**The task**.
Find the line containing "- A [SelectBuilder]" in the entries below. Restate it and each line after it, word for word, up to and including the line containing "in, and [next]".
----- Extracted material
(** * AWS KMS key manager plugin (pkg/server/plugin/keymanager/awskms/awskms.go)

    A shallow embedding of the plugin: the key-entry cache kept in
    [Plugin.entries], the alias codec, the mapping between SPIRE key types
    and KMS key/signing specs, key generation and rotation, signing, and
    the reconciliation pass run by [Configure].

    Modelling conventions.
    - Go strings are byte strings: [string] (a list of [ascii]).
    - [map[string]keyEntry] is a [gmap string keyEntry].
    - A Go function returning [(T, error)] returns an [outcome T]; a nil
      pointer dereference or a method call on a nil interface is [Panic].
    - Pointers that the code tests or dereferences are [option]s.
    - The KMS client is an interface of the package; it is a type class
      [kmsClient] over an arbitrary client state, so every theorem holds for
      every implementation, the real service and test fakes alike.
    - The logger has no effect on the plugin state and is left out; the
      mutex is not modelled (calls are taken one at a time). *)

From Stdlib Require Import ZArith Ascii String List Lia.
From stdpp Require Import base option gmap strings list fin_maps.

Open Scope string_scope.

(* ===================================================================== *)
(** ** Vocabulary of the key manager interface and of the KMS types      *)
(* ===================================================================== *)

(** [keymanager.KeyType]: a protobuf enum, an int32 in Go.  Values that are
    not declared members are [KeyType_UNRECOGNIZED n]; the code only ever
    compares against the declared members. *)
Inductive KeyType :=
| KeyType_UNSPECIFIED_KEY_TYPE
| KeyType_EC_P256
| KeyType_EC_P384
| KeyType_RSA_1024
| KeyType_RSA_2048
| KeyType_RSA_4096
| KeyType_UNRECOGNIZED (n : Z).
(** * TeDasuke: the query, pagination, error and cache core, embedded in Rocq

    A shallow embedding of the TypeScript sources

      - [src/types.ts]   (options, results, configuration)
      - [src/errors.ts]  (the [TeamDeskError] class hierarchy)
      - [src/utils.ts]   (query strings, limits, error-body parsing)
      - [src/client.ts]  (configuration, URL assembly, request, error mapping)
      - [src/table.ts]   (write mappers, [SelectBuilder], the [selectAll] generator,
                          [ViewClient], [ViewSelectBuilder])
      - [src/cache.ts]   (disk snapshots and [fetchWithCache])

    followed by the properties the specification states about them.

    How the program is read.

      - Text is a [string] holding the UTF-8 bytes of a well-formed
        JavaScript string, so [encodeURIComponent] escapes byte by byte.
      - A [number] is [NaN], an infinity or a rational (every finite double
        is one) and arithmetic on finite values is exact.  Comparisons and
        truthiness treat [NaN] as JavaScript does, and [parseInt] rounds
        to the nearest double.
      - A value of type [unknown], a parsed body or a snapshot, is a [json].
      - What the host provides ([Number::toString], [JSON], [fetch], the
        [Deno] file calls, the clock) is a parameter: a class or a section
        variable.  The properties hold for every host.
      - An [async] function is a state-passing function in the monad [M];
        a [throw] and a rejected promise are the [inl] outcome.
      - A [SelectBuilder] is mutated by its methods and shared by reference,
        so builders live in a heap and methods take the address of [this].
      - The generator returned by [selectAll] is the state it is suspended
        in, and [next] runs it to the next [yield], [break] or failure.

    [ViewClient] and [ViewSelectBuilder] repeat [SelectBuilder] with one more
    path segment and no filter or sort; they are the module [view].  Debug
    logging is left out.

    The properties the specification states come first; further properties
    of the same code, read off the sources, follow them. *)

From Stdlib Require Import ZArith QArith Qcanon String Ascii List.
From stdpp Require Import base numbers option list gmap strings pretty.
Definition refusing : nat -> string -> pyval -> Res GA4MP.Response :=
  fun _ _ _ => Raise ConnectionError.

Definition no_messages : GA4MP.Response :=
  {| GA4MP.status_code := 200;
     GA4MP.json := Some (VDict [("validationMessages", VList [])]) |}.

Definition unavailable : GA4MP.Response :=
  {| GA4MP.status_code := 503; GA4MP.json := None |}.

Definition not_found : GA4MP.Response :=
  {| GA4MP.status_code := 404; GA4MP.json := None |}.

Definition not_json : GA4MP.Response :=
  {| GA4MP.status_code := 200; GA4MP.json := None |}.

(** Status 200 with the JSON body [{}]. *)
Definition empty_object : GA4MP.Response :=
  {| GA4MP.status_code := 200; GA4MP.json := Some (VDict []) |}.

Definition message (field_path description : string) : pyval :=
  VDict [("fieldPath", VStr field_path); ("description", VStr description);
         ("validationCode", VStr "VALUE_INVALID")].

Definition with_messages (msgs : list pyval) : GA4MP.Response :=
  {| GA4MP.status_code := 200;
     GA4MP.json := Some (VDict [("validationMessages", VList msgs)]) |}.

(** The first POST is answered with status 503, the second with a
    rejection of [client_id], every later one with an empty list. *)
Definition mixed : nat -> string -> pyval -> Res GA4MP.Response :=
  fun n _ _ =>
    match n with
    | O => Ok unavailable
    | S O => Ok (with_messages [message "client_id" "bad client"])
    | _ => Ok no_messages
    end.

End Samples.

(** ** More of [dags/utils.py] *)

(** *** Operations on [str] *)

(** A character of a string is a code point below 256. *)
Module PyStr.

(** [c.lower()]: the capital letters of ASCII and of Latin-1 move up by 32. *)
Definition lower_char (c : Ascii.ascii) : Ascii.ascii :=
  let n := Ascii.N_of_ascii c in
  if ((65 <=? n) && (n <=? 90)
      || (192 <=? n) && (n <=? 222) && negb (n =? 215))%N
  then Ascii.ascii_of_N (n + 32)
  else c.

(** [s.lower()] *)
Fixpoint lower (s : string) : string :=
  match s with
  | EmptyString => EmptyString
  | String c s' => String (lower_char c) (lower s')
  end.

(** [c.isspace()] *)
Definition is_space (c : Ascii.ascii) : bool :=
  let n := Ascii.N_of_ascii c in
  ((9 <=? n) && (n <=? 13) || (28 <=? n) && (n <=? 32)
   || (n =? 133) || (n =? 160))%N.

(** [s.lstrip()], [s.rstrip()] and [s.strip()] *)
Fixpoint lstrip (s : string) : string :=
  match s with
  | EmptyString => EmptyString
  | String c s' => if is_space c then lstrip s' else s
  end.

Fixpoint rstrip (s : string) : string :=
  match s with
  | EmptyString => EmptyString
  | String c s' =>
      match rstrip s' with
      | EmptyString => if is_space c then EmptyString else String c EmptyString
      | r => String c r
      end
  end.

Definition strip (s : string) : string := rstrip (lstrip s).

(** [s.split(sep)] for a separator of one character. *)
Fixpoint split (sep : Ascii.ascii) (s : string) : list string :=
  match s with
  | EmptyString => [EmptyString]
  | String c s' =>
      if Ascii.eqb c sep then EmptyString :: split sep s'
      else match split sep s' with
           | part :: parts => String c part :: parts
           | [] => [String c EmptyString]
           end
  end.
----------
**Solution to this problem**.
      - A [SelectBuilder] is mutated by its methods and shared by reference,
        so builders live in a heap and methods take the address of [this].
      - The generator returned by [selectAll] is the state it is suspended
        in, and [next] runs it to the next [yield], [break] or failure.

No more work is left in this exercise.